# Next Livestream... what do you guys want to see/ask?



## JBroida (Jul 15, 2017)

I really enjoyed doing the last couple of livestreams, and thought i would reach out and see if you guys had anything in particular you wanted to see or hear about. I've already had a few suggestions:


Get a better mic to block out other noise... i bought a lav mic (the clip on kind)
accept questions to be answered ahead of time via e-mail
keep things in a more focused range (i.e. not a free for all q&a)... thoughts?


Are there subjects you would like me to cover or is there something else you would like to see? How did the timing work out on sunday at 10:30am PDT?


----------



## jklip13 (Jul 15, 2017)

It would be cool to hear your opinion on the performance differences between stainless and carbon, really going into it.


----------



## XooMG (Jul 15, 2017)

I kind of want you to mess something up and swear with great vigor.

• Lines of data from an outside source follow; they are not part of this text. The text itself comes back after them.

(** ** The executor on the bench *)

(** C1.  The sequencer's proposal for height 1 is returned without error
    as [(txs, headerBytes, payloadBytes)], and the wire codec does read
    [headerBytes] back as the header and [payloadBytes] back as the payload
    that were serialized.  Handed on in that order, [CheckBlockData] and
    [DeliverBlock] decode the third argument as the header and the second
    as the payload: both fail with a decode error.  Only with the two byte
    strings exchanged do they recover the header and payload. *)
Theorem RequestBlockData_bytes_do_not_round_trip :
  Bench.proposal
  = mkBlockData Bench.proposedTxs (Some Bench.headerBytes) (Some Bench.payloadBytes) None
  /\ Bench.proposedTxs <> []
  /\ BLS_MarshalBinary Bench.header1 = inr Bench.headerBytes
  /\ NonBLS_MarshalBinary Bench.payload1 = inr Bench.payloadBytes
  /\ BLS_UnmarshalBinary Bench.headerBytes = inr Bench.header1
  /\ NonBLS_UnmarshalBinary Bench.payloadBytes = inr Bench.payload1
  /\ fst (CheckBlockData Bench.sequencer Bench.proposedTxs
             (Some Bench.headerBytes) (Some Bench.payloadBytes) Bench.node0)
     = (false, Some (ErrCodec (len Bench.payloadBytes)))
  /\ snd (fst (DeliverBlock Bench.sequencer Bench.proposedTxs
                  (Some Bench.headerBytes) (Some Bench.payloadBytes) [] [] Bench.node0))
     = (0, Some (ErrCodec (len Bench.payloadBytes)))
  /\ fst (CheckBlockData Bench.sequencer Bench.proposedTxs
             (Some Bench.payloadBytes) (Some Bench.headerBytes) Bench.node0)
     = (true, None).
Proof.
  repeat split; try (vm_compute; reflexivity). vm_compute. discriminate.
Qed.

Edit: maybe just more profanity in general.


----------



## YG420 (Jul 15, 2017)

Maybe show off some of them chef skills?? hehe


----------



## JBroida (Jul 15, 2017)

XooMG said:


> I kind of want you to mess something up and swear with great vigor.
> 
> Edit: maybe just more profanity in general.



I feel like I already did a pretty good job at this every day


----------



## panda (Jul 16, 2017)

how about a complete noobs guide to sharpening? as in first timers that havent a clue, or have tried and still clueless. with only laymans terms.


----------



## JBroida (Jul 16, 2017)

panda said:


> how about a complete noobs guide to sharpening? as in first timers that havent a clue, or have tried and still clueless. with only laymans terms.



isnt that what my sharpening videos already are?


----------



## Nemo (Jul 16, 2017)

Interested in the microbevels talk that you didn't quite get to.

Can you also talk about the role of finger pressure (pressing the knife against the stones) in different phases of sharpening?


----------



## JBroida (Jul 16, 2017)

Nemo said:


> Interested in the microbevels talk that you didn't quite get to.
> 
> Can you also talk about the role of finger pressure (pressing the knife against the stones) in different phases of sharpening?



yeah, but if you can do me a favor and remind me next time i announce one of these, that would be awesomely helpful


----------



## 42537703 (Jul 16, 2017)

I really enjoy the last video on sharpening on different natural stones. If you were doing another one, could you please bring the camera closer in order to view the finish of the knife better.


----------



## Nemo (Jul 16, 2017)

JBroida said:


> yeah, but if you can do me a favor and remind me next time i announce one of these, that would be awesomely helpful



Will try to remember.


----------



## JBroida (Jul 16, 2017)

42537703 said:


> I really enjoy the last video on sharpening on different natural stones. If you were doing another one, could you please bring the camera closer in order to view the finish of the knife better.



no prob


----------



## Dirt (Jul 16, 2017)

I'm sure there has to be some hidden treasure hidden treasure in that shop. Pull back the veils!


----------



## KJDedge (Jul 16, 2017)

have you done a vid/lesson detailing how to fix small edge chips


----------



## Omega (Jul 17, 2017)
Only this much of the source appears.